The problem – What you return must be an exact copy of the lines in the listing below between the line holding "- right. split;" and the line holding "map_on_disk s' demo_map_file", inclusive, and nothing more.
▼▼▼
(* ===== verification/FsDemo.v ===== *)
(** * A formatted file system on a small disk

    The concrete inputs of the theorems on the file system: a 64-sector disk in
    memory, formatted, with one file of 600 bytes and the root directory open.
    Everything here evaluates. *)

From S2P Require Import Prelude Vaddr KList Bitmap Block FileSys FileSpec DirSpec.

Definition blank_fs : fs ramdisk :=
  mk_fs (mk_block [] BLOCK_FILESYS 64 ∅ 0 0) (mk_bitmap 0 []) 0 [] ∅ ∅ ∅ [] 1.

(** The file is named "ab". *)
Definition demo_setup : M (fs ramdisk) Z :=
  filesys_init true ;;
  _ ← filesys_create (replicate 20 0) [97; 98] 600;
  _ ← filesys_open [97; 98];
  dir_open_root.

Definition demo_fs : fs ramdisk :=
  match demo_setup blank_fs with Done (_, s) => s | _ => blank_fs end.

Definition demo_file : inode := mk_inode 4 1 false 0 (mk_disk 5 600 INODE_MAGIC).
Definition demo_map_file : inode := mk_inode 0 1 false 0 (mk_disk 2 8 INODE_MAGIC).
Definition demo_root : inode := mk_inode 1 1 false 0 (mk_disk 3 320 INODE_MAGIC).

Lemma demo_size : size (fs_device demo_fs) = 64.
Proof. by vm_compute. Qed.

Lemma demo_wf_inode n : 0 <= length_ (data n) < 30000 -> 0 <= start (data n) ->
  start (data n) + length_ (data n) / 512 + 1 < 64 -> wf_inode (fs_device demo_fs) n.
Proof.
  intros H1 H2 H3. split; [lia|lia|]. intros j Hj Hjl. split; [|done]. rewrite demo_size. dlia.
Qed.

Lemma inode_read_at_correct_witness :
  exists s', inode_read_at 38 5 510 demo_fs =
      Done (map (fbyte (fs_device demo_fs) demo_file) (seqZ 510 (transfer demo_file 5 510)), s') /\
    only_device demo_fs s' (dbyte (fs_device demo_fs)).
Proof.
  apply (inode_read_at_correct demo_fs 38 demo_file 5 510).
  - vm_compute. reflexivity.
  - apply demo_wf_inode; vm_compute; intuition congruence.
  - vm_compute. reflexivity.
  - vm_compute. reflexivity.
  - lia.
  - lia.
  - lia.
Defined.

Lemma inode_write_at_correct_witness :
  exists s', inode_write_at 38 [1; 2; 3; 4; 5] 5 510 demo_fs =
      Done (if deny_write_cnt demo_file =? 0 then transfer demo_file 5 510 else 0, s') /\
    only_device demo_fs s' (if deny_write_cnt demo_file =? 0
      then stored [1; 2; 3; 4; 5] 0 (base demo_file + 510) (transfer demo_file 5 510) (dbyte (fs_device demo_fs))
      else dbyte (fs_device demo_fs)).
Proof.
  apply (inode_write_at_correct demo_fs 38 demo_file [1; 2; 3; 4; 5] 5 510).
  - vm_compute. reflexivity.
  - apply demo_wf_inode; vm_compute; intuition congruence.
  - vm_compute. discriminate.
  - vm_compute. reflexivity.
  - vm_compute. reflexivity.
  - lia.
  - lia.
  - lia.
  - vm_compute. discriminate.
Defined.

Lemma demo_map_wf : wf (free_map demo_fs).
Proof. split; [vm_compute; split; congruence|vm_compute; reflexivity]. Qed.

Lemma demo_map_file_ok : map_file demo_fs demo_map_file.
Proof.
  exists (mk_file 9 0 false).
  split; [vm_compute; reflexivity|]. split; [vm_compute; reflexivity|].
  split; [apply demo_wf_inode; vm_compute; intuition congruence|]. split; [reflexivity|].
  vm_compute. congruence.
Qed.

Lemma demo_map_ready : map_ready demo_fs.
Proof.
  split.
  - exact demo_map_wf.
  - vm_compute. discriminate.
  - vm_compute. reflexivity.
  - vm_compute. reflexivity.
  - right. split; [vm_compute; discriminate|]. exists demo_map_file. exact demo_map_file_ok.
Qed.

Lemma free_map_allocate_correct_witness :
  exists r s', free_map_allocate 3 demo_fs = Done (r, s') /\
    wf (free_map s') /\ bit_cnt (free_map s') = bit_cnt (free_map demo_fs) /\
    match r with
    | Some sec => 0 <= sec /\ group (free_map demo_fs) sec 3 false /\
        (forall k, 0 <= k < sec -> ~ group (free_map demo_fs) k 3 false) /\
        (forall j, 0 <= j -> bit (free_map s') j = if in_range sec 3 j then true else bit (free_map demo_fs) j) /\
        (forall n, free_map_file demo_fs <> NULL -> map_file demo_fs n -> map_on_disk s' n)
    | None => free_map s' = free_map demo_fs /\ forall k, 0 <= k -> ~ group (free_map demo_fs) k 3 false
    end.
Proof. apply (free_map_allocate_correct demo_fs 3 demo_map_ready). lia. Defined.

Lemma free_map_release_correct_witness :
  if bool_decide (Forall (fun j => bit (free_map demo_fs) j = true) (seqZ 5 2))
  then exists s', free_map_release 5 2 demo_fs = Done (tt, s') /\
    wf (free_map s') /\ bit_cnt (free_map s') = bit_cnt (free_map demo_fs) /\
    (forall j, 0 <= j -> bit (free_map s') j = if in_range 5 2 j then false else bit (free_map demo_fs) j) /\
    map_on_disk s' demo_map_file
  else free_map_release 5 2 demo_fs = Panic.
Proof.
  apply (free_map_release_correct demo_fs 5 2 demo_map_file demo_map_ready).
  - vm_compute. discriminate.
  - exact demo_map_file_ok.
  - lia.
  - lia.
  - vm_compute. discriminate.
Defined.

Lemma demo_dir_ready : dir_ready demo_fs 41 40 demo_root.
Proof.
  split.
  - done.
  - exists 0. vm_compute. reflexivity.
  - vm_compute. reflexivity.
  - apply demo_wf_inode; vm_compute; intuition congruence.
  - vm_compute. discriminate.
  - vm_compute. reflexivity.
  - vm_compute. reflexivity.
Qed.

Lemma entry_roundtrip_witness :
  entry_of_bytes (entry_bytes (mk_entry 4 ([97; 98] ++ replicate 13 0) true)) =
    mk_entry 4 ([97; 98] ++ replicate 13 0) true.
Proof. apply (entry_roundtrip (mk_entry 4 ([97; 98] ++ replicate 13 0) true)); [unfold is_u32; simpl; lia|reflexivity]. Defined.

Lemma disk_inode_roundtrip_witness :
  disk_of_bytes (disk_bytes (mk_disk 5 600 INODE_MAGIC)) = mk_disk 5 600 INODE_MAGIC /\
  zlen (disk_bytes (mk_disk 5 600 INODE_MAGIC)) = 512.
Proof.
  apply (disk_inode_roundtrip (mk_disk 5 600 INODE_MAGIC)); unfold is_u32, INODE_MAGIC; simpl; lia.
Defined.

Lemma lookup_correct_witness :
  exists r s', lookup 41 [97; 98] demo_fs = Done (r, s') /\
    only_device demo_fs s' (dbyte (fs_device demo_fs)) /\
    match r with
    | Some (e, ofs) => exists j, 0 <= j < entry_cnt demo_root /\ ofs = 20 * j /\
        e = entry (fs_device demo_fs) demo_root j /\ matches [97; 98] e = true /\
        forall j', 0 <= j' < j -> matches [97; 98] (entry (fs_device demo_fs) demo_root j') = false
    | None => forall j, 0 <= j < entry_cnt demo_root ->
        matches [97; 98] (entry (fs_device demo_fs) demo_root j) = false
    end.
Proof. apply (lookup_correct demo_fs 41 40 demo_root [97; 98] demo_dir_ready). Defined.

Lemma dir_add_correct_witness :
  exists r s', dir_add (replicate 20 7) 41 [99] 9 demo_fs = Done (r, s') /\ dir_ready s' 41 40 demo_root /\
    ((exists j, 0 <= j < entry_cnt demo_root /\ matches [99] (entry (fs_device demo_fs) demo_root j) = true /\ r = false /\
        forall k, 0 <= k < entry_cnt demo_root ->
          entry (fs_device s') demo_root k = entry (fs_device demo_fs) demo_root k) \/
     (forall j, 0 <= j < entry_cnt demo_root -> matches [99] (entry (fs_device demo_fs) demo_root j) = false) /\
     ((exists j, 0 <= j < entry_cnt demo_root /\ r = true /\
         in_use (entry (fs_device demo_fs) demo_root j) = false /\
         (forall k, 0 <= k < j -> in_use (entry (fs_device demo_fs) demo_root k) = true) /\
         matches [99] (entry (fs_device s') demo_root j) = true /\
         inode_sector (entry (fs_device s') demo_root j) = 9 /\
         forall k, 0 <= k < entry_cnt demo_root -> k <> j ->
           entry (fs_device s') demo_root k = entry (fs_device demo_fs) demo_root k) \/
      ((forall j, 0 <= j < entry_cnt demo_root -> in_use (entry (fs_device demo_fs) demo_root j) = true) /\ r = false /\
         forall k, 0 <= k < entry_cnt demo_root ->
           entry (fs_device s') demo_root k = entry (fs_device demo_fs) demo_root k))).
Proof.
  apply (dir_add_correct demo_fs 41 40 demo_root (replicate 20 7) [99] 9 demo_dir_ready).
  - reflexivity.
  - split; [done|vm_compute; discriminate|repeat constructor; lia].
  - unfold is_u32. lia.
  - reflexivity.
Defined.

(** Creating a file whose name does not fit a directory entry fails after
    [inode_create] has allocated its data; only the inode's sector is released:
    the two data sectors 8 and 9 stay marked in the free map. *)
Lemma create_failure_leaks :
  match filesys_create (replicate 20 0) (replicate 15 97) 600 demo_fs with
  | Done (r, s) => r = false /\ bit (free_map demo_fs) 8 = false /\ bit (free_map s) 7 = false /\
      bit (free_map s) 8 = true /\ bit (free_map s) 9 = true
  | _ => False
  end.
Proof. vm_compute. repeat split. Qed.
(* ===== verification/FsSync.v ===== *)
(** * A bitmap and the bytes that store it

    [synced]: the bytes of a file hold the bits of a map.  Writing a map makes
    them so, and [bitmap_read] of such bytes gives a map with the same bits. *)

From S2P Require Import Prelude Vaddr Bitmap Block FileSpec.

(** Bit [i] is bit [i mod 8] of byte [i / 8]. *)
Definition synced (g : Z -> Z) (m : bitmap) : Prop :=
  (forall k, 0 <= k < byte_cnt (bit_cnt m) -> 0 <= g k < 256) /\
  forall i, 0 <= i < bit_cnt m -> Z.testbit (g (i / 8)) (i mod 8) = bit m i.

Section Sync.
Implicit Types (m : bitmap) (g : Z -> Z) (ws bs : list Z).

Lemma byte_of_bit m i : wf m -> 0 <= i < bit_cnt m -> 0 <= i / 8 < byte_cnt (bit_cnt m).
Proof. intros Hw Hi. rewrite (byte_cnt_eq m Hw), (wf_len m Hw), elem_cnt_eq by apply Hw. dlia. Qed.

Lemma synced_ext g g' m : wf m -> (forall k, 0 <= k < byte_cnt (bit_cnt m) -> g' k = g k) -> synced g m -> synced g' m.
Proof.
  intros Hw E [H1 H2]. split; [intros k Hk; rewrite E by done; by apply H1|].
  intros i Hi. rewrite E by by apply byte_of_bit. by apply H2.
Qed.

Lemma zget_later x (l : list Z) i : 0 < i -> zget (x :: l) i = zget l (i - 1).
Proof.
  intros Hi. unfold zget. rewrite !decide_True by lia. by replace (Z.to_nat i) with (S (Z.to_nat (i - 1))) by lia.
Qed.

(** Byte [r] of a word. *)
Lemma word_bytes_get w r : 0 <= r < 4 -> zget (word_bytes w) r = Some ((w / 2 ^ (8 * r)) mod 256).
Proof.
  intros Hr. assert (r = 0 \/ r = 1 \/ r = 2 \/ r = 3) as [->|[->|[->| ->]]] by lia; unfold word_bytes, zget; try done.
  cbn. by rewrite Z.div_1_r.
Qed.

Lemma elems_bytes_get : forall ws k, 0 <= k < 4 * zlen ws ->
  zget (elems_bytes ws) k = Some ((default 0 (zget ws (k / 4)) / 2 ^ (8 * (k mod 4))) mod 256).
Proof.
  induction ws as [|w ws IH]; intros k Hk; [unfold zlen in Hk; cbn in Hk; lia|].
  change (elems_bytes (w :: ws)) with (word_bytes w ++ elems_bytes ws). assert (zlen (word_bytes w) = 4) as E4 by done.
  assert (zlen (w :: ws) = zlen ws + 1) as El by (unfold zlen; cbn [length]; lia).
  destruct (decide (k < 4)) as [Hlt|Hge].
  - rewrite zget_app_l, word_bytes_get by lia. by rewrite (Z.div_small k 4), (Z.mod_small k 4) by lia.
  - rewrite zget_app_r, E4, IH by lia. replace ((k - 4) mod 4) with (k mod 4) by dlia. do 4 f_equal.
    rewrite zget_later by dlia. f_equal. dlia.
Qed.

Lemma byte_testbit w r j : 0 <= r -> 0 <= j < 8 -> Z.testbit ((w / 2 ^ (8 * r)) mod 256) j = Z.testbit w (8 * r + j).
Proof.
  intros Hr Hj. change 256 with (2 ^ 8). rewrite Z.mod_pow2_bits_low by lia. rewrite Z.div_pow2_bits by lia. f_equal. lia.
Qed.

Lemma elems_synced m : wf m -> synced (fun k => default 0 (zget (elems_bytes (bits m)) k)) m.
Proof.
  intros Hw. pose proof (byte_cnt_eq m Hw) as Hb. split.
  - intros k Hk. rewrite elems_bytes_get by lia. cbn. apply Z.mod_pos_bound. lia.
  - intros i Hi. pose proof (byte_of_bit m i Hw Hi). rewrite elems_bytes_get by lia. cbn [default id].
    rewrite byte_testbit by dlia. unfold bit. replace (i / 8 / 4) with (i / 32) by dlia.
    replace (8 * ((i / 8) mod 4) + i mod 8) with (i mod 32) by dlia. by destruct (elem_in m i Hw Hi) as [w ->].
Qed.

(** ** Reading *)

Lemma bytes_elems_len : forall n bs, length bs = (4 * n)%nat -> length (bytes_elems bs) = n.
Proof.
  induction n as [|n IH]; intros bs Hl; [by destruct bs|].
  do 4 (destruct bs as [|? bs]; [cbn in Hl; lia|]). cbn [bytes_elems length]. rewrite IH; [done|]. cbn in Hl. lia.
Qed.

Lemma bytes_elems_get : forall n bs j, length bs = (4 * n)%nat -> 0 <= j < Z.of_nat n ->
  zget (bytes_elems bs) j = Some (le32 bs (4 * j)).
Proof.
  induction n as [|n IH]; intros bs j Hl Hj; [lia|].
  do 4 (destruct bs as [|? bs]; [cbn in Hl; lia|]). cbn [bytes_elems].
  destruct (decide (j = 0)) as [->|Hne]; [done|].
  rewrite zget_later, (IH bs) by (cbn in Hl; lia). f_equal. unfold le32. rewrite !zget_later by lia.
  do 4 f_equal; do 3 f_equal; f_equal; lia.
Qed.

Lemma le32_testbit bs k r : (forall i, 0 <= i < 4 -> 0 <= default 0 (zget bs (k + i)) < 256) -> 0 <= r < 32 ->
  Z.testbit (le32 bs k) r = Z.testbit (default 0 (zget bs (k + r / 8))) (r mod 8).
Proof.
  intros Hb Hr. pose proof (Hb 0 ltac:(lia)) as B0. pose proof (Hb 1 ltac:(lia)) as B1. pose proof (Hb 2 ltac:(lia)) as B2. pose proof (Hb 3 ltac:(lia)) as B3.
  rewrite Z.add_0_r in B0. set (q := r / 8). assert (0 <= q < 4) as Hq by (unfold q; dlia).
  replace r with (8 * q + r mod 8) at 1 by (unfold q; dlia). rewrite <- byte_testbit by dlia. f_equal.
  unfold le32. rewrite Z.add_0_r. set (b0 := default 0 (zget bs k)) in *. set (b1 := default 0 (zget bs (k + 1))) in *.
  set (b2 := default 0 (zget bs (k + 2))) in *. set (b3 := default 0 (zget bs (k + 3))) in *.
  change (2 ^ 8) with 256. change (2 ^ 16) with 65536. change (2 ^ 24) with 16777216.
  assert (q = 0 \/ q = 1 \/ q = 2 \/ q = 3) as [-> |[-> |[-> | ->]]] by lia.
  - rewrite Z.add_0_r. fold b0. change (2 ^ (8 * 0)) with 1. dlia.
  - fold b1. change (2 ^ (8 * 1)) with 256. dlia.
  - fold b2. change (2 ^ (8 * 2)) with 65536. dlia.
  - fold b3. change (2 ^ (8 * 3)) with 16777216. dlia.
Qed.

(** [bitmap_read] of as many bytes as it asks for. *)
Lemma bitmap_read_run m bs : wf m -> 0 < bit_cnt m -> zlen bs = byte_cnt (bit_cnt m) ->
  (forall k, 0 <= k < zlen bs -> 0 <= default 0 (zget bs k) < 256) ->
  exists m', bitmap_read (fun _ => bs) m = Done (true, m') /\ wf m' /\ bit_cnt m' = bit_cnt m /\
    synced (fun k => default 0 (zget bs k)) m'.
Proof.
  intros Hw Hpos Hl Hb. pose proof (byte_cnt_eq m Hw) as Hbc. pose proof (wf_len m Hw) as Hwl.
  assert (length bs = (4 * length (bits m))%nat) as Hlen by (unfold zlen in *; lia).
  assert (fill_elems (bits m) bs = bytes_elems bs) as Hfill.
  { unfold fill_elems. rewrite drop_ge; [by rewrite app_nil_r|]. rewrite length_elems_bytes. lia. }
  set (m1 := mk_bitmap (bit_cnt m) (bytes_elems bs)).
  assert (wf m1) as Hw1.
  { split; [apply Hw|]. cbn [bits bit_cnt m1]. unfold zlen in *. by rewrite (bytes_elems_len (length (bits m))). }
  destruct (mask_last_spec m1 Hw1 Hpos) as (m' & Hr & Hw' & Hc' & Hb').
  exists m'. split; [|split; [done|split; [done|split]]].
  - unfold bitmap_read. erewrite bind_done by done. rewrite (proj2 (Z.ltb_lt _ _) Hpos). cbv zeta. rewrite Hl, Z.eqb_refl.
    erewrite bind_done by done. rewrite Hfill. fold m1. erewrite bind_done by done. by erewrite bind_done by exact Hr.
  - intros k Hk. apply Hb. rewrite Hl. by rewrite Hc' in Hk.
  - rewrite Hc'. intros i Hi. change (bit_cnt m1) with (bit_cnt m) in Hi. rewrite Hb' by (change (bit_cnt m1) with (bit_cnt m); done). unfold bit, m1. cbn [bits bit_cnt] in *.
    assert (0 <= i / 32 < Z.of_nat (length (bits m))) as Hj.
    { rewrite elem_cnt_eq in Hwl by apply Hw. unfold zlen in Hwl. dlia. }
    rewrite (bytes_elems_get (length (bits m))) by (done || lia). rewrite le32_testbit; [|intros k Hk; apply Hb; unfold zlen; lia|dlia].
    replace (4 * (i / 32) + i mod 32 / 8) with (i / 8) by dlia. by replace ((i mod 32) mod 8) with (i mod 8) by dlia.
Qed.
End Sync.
▲▲▲
Result of this exercise –
  - right. split; [vm_compute; discriminate|]. exists demo_map_file. exact demo_map_file_ok.
Qed.

Lemma free_map_allocate_correct_witness :
  exists r s', free_map_allocate 3 demo_fs = Done (r, s') /\
    wf (free_map s') /\ bit_cnt (free_map s') = bit_cnt (free_map demo_fs) /\
    match r with
    | Some sec => 0 <= sec /\ group (free_map demo_fs) sec 3 false /\
        (forall k, 0 <= k < sec -> ~ group (free_map demo_fs) k 3 false) /\
        (forall j, 0 <= j -> bit (free_map s') j = if in_range sec 3 j then true else bit (free_map demo_fs) j) /\
        (forall n, free_map_file demo_fs <> NULL -> map_file demo_fs n -> map_on_disk s' n)
    | None => free_map s' = free_map demo_fs /\ forall k, 0 <= k -> ~ group (free_map demo_fs) k 3 false
    end.
Proof. apply (free_map_allocate_correct demo_fs 3 demo_map_ready). lia. Defined.

Lemma free_map_release_correct_witness :
  if bool_decide (Forall (fun j => bit (free_map demo_fs) j = true) (seqZ 5 2))
  then exists s', free_map_release 5 2 demo_fs = Done (tt, s') /\
    wf (free_map s') /\ bit_cnt (free_map s') = bit_cnt (free_map demo_fs) /\
    (forall j, 0 <= j -> bit (free_map s') j = if in_range 5 2 j then false else bit (free_map demo_fs) j) /\
    map_on_disk s' demo_map_file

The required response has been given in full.